▶ _TASK STATEMENT_
From the first line of the records down to the one that holds "let r := last_set_bit bm n in", transcribe each line exactly and add nothing.

▶ _SOURCE RECORDS_
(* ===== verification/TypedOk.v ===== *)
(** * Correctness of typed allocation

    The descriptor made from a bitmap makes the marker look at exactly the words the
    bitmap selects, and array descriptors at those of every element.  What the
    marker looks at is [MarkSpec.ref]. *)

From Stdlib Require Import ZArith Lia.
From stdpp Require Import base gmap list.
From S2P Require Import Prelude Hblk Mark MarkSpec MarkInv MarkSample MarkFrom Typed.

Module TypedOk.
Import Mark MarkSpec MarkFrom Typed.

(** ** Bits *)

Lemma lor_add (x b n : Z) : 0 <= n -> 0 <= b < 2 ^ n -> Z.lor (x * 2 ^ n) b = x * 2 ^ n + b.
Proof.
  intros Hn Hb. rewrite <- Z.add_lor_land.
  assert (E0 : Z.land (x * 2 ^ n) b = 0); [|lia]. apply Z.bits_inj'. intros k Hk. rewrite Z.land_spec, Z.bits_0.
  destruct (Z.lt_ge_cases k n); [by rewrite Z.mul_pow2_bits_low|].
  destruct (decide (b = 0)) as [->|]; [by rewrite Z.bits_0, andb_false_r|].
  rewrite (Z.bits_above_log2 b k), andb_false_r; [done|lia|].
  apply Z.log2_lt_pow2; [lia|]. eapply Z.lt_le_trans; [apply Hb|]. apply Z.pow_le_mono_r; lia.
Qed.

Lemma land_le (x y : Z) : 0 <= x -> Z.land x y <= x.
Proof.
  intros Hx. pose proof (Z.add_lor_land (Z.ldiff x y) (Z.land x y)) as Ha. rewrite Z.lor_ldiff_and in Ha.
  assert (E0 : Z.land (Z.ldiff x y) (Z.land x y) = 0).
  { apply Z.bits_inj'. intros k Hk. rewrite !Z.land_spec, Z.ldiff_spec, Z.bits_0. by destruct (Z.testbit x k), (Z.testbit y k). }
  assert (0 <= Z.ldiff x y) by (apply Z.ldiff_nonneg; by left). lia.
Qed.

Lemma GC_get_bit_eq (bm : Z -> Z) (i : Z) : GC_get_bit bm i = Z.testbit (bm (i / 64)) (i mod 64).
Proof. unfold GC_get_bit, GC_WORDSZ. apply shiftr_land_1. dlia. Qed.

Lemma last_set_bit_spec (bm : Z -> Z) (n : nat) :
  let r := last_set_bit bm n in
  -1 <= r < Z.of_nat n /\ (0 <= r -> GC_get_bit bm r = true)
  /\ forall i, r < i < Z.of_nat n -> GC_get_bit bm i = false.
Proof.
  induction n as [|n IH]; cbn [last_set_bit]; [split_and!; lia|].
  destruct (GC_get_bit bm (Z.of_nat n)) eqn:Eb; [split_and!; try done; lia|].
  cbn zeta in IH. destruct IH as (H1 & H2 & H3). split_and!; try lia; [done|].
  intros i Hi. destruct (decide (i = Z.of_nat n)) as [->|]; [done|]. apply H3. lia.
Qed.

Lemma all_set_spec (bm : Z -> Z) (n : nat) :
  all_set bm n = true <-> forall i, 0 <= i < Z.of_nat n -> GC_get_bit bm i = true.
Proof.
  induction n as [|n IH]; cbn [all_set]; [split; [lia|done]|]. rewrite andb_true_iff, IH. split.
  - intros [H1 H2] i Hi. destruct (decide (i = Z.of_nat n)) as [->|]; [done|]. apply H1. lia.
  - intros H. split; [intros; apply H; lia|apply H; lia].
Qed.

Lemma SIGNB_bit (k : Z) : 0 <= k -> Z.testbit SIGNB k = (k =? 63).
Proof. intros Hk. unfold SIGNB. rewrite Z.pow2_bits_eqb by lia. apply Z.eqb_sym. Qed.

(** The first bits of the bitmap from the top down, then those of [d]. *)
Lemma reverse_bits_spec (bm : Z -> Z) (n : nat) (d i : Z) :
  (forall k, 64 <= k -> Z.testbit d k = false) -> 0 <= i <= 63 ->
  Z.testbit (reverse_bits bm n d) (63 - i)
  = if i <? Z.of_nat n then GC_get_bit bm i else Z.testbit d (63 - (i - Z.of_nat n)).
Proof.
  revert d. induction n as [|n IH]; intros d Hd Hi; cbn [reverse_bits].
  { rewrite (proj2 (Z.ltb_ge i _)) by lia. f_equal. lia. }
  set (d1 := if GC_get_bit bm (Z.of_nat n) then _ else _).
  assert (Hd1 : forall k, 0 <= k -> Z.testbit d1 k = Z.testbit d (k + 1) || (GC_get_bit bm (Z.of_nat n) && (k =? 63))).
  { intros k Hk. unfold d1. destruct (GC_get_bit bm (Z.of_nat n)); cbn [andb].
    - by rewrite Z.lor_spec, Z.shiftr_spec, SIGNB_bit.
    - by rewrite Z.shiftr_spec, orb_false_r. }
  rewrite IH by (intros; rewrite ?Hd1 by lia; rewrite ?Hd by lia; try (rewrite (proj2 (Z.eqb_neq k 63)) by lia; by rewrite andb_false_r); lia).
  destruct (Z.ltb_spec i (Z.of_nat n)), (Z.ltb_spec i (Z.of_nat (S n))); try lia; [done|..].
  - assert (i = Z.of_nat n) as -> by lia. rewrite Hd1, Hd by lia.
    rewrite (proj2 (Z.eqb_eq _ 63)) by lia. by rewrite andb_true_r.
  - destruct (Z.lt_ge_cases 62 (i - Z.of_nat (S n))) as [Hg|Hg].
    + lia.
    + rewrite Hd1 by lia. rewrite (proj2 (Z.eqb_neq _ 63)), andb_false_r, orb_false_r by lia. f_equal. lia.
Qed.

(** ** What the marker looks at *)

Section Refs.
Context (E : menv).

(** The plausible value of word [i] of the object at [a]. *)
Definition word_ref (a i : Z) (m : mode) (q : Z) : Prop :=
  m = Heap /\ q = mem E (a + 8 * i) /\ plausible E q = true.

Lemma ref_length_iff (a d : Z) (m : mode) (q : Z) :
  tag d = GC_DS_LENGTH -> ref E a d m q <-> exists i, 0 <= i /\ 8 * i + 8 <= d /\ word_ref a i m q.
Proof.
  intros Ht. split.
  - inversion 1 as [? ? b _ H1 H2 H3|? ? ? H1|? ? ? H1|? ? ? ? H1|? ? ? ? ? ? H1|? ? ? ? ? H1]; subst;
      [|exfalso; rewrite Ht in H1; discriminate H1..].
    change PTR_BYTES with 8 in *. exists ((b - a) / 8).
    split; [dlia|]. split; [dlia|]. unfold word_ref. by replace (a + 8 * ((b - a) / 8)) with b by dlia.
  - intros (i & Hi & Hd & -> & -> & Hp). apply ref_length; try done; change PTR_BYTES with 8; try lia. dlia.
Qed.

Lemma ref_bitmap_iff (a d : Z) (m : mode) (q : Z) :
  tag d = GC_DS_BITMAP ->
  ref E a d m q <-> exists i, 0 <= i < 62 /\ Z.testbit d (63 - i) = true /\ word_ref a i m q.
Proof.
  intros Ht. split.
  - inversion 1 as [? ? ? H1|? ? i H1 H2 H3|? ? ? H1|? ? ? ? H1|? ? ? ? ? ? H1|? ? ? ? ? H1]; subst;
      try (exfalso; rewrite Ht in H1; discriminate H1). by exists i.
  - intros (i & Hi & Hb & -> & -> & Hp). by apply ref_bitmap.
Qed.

▶ _RESULT_
(* ===== verification/TypedOk.v ===== *)
(** * Correctness of typed allocation

    The descriptor made from a bitmap makes the marker look at exactly the words the
    bitmap selects, and array descriptors at those of every element.  What the
    marker looks at is [MarkSpec.ref]. *)

From Stdlib Require Import ZArith Lia.
From stdpp Require Import base gmap list.
From S2P Require Import Prelude Hblk Mark MarkSpec MarkInv MarkSample MarkFrom Typed.

Module TypedOk.
Import Mark MarkSpec MarkFrom Typed.

(** ** Bits *)

Lemma lor_add (x b n : Z) : 0 <= n -> 0 <= b < 2 ^ n -> Z.lor (x * 2 ^ n) b = x * 2 ^ n + b.
Proof.
  intros Hn Hb. rewrite <- Z.add_lor_land.
  assert (E0 : Z.land (x * 2 ^ n) b = 0); [|lia]. apply Z.bits_inj'. intros k Hk. rewrite Z.land_spec, Z.bits_0.
  destruct (Z.lt_ge_cases k n); [by rewrite Z.mul_pow2_bits_low|].
  destruct (decide (b = 0)) as [->|]; [by rewrite Z.bits_0, andb_false_r|].
  rewrite (Z.bits_above_log2 b k), andb_false_r; [done|lia|].
  apply Z.log2_lt_pow2; [lia|]. eapply Z.lt_le_trans; [apply Hb|]. apply Z.pow_le_mono_r; lia.
Qed.

Lemma land_le (x y : Z) : 0 <= x -> Z.land x y <= x.
Proof.
  intros Hx. pose proof (Z.add_lor_land (Z.ldiff x y) (Z.land x y)) as Ha. rewrite Z.lor_ldiff_and in Ha.
  assert (E0 : Z.land (Z.ldiff x y) (Z.land x y) = 0).
  { apply Z.bits_inj'. intros k Hk. rewrite !Z.land_spec, Z.ldiff_spec, Z.bits_0. by destruct (Z.testbit x k), (Z.testbit y k). }
  assert (0 <= Z.ldiff x y) by (apply Z.ldiff_nonneg; by left). lia.
Qed.

Lemma GC_get_bit_eq (bm : Z -> Z) (i : Z) : GC_get_bit bm i = Z.testbit (bm (i / 64)) (i mod 64).
Proof. unfold GC_get_bit, GC_WORDSZ. apply shiftr_land_1. dlia. Qed.

Lemma last_set_bit_spec (bm : Z -> Z) (n : nat) :
  let r := last_set_bit bm n in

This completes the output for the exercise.